Le radici del male sono troppo profonde per credere che basti
qualche palliativo, la cura deve essere radicale se lo si
vuole estirpare.
Ecco perché le anime belle del pacifismo nostrano (sempre
più invischiate nei se e nei ma) risultano ineffettuali,
incapaci di contrastare la martellante propaganda militarista,
razzista, forcaiola della destra più becera e retriva.

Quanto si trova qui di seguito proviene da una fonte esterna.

Lemma register_one_frame e r k :
  reg_compensators (register_one r e) = reg_compensators r /\
  (k <> key e.1.1.1 e.1.1.2 -> reg_handlers (register_one r e) !! k = reg_handlers r !! k).
Proof.
  destruct e as [[[tool action] classes] h]. unfold register_one, Register. split; [by destruct classes|].
  intros Hne. cbn in *. by rewrite lookup_insert_ne.
Qed.

Lemma register_all_frame l r k :
  reg_compensators (foldl register_one r l) = reg_compensators r /\
  (k ∉ (fun e => key e.1.1.1 e.1.1.2) <$> l -> reg_handlers (foldl register_one r l) !! k = reg_handlers r !! k).
Proof.
  revert r. induction l as [|e l IH]; intros r; cbn [foldl fmap list_fmap]; [done|].
  destruct (IH (register_one r e)) as [Hc Hh]. destruct (register_one_frame e r k) as [Hc1 Hh1].
  split; [congruence|]. intros Hk. apply not_elem_of_cons in Hk as [Hne Hk]. rewrite Hh by done. by apply Hh1.
Qed.

Lemma real_handlers_keys : (fun e => key e.1.1.1 e.1.1.2) <$> real_handlers (NT := NT) = real_keys.
Proof. reflexivity. Qed.

(** What stays a mock.  RegisterReal replaces exactly ten handlers and no
    compensator: every other tool of the default registry keeps reporting a
    mock success without contacting anyone, and after a real Stripe refund the
    compensator in force is still the mock one, which reports the refund
    undone without contacting anyone. *)
Theorem RegisterReal_leaves_mocks r :
  reg_compensators (RegisterReal (NT := NT) r) = reg_compensators r /\
  (forall k, k ∉ real_keys -> reg_handlers (RegisterReal (NT := NT) r) !! k = reg_handlers r !! k) /\
  (forall n a, a_Tool a = "stripe" -> a_Action a = "refund" ->
     Compensate (RegisterReal (NT := NT) DefaultRegistry) n a = None) /\
  (forall st n a, a_Tool a = "email" -> a_Action a = "send" -> ctx_err n = None ->
     Execute (RegisterReal (NT := NT) DefaultRegistry) st n a = inl (Some {[ "sent" := VBool true ]})).
Proof.
  assert (Hframe : forall r k, reg_compensators (RegisterReal (NT := NT) r) = reg_compensators r /\
    (k ∉ real_keys -> reg_handlers (RegisterReal (NT := NT) r) !! k = reg_handlers r !! k)).
  { intros r0 k. unfold RegisterReal. destruct (String.eqb _ _); [done|].
    destruct (register_all_frame real_handlers r0 k) as [Hc Hh]. rewrite real_handlers_keys in Hh.
    revert Hc Hh. generalize (foldl register_one r0 real_handlers). intros r1 Hc Hh.
    split; [exact Hc|exact Hh]. }
  split; [exact (proj1 (Hframe r ""))|]. split; [exact (fun k => proj2 (Hframe r k))|]. split.
  - intros n a Ht Ha. unfold Compensate. rewrite (proj1 (Hframe _ "")), Ht, Ha. reflexivity.
  - intros st n a Ht Ha Hn. unfold Execute. rewrite Ht, Ha.
    assert (Hk : key "email" "send" ∉ real_keys).
    { change (key "email" "send") with "email.send". unfold real_keys. set_solver. }
    rewrite (proj2 (Hframe _ _) Hk).
    change (mock_ok {[ "sent" := VBool true ]} st n a = inl (Some {[ "sent" := VBool true ]})).
    unfold mock_ok. by rewrite Hn.
Qed.

End Contacts.
(* ===== verification/PgChain.v ===== *)
(** * PgChain: the receipt chain of the Postgres store

    PGStore orders the receipts of an organization by the time of insertion.
    Appended one after another they form a chain that verifies; two appends
    that overlap do not, because the advisory lock of AppendReceipt is
    released before the last hash is read; and VerifyChain reports an intact
    chain whenever it cannot read it. *)

From S2P Require Export ArchiveModel Interleave PgSim.

Open Scope Z_scope.

(** A condition of a run, not a law of the server: each statement reads a
    later now() than the statements before it.  Two that read the same
    microsecond, or a clock that is set back, are excluded. *)
Class StatementsApart `{PE : PgEnv} : Prop :=
  db_now_increases : forall n m, (n < m)%nat -> db_now n < db_now m.

Section Chain.
Context `{RT : Runtime}.

Lemma chain_loop_linked rs prev idx : 0 <= idx -> chain_loop rs prev idx = -1 <-> linked prev rs.
Proof.
  revert prev idx. induction rs as [|r rs IH]; intros prev idx Hi; cbn [chain_loop linked]; [done|].
  destruct (String.eqb_spec (r_PrevHash r) prev) as [Hp|Hp]; cbn [negb orb].
  2: { split; [lia|]. by intros [? _]. }
  destruct (String.eqb_spec (r_Hash r) (ChainHash prev (receipt_payload r))) as [Hh|Hh]; cbn [negb].
  - rewrite IH by lia. tauto.
  - split; [lia|]. by intros (_ & ? & _).
Qed.

End Chain.

Section PgChain.
Context `{RL : RuntimeLaws} `{PE : PgEnv} `{PL : !PgLaws} `{UD : !Undisturbed} `{PC : !StatementsApart}.

(** ** The rows of one organization *)

Lemma rows_fmap {R} (f : R -> R) (m : gmap string R) : rows (f <$> m) = f <$> rows m.
Proof. apply values_fmap. Qed.

Definition of_org (org : string) (r : ReceiptRow) : bool := String.eqb (r_OrgID (rr_receipt r)) org.

(** The chain of an organization, in the order of insertion. *)
Record chain_at (s : Pg) (org : string) (l : list ReceiptRow) : Prop := {
  ca_rows : l ≡ₚ org_receipts (pg_db s) org;
  ca_sorted : StronglySorted (fun x y => rr_created_at x < rr_created_at y) l;
  ca_linked : linked "" (rr_receipt <$> l);
  ca_past : forall x, x ∈ l -> exists n, (n < pg_tick s)%nat /\ rr_created_at x = db_now n }.

Definition chain_inv (s : Pg) : Prop :=
  (forall org, exists l, chain_at s org l) /\
  (forall id row, db_receipts (pg_db s) !! id = Some row -> r_ID (rr_receipt row) = id).

Lemma sorted_NoDup {A} (key : A -> Z) (l : list A) :
  StronglySorted (fun x y => key x < key y) l -> NoDup (key <$> l).
Proof.
  induction 1 as [|x l _ IH Hall]; [constructor|]. rewrite fmap_cons. constructor; [|done].
  intros Hin. apply list_elem_of_fmap in Hin as (y & E & Hy). rewrite Forall_forall in Hall.
  specialize (Hall y Hy). cbn in Hall. lia.
Qed.

(** The server returns the rows in the order of the chain. *)
Lemma order_chain {A} n le (key : A -> Z) (l l' : list A) :
  (forall x y, key x < key y -> le x y = true /\ le y x = false) ->
  StronglySorted (fun x y => key x < key y) l -> l ≡ₚ l' -> order_rows n le l' = l.
Proof.
  intros Hle Hs Hp. apply (StronglySorted_unique_strong (fun x y => key x < key y)).
  - intros x y _ _ H1 H2. lia.
  - apply order_sorted; [done|]. rewrite <- Hp. by apply sorted_NoDup.
  - done.
  - by rewrite order_perm.
Qed.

Oggi persino i pacifisti non violenti tengono a precisare
di non essere antimilitaristi, a considerare comunque positiva
la funzione dell’esercito, finendo così in un
cortocircuito logico, facili prede di chi, da militarista
e guerrafondaio, si dice pronto a fare la guerra per ottenere
la pace. Il più classico ed inossidabile degli ossimori,
quello che garantisce che la guerra sia sempre “permanente”,
estensione, senza soluzione di continuità, della politica.
Le
foto si riferiscono alla festa antimilitarista che si è
svolta a Zeri dal 26 al 29 agosto 2004.
Cattivo per antonomasia
La pratica antimilitarista rompe con l’immaginario
bellico, lo rende impensabile, lo pone fuori dai margini dell’agire
politico, quale spazio di mediazione ove l’avversario
resta interlocutore e non si muta in nemico da eliminare.
La guerra è lo spazio in cui la mediazione diviene
impossibile grazie alla costruzione dell’immagine del
nemico, il cattivo per antonomasia, la cui stessa esistenza
minaccia la nostra, da eliminare per garantire la propria
sopravvivenza. La guerra, che rende impensabile la politica,
è altresì il momento più alto in cui
si esprimono lo stato, la gerarchia, la massificazione dei
corpi e delle coscienze. L’attuale palese asimmetria
dei teatri bellici li rende ancor più feroci, mettendo,
e non casualmente ma in maniera preordinata e del tutto logica,
in campo i corpi e le vite dei non combattenti, dei civili
che muoiono ben più degli specialisti della morte:
soldati in divisa, mercenari, guerriglieri o kamikaze. Ognuno
dei contendenti punta sul terrore per imporre il proprio controllo
sulle risorse, le vie di comunicazione, le popolazioni, per
aggiudicarsi le grandi poste di questo gioco per adulti in
cui non vengono risparmiati neppure i bambini.
Dentro questo groviglio inestricabile di guerra e terrorismo,
dove l’uno è l’alimento dell’altro,
il suo puntello, la sua garanzia di sopravvivenza siamo tutti
in piedi di fronte al cuore della tenebra, mantenendoci faticosamente
sul bordo. Ma la giungla, inesorabilmente, avanza.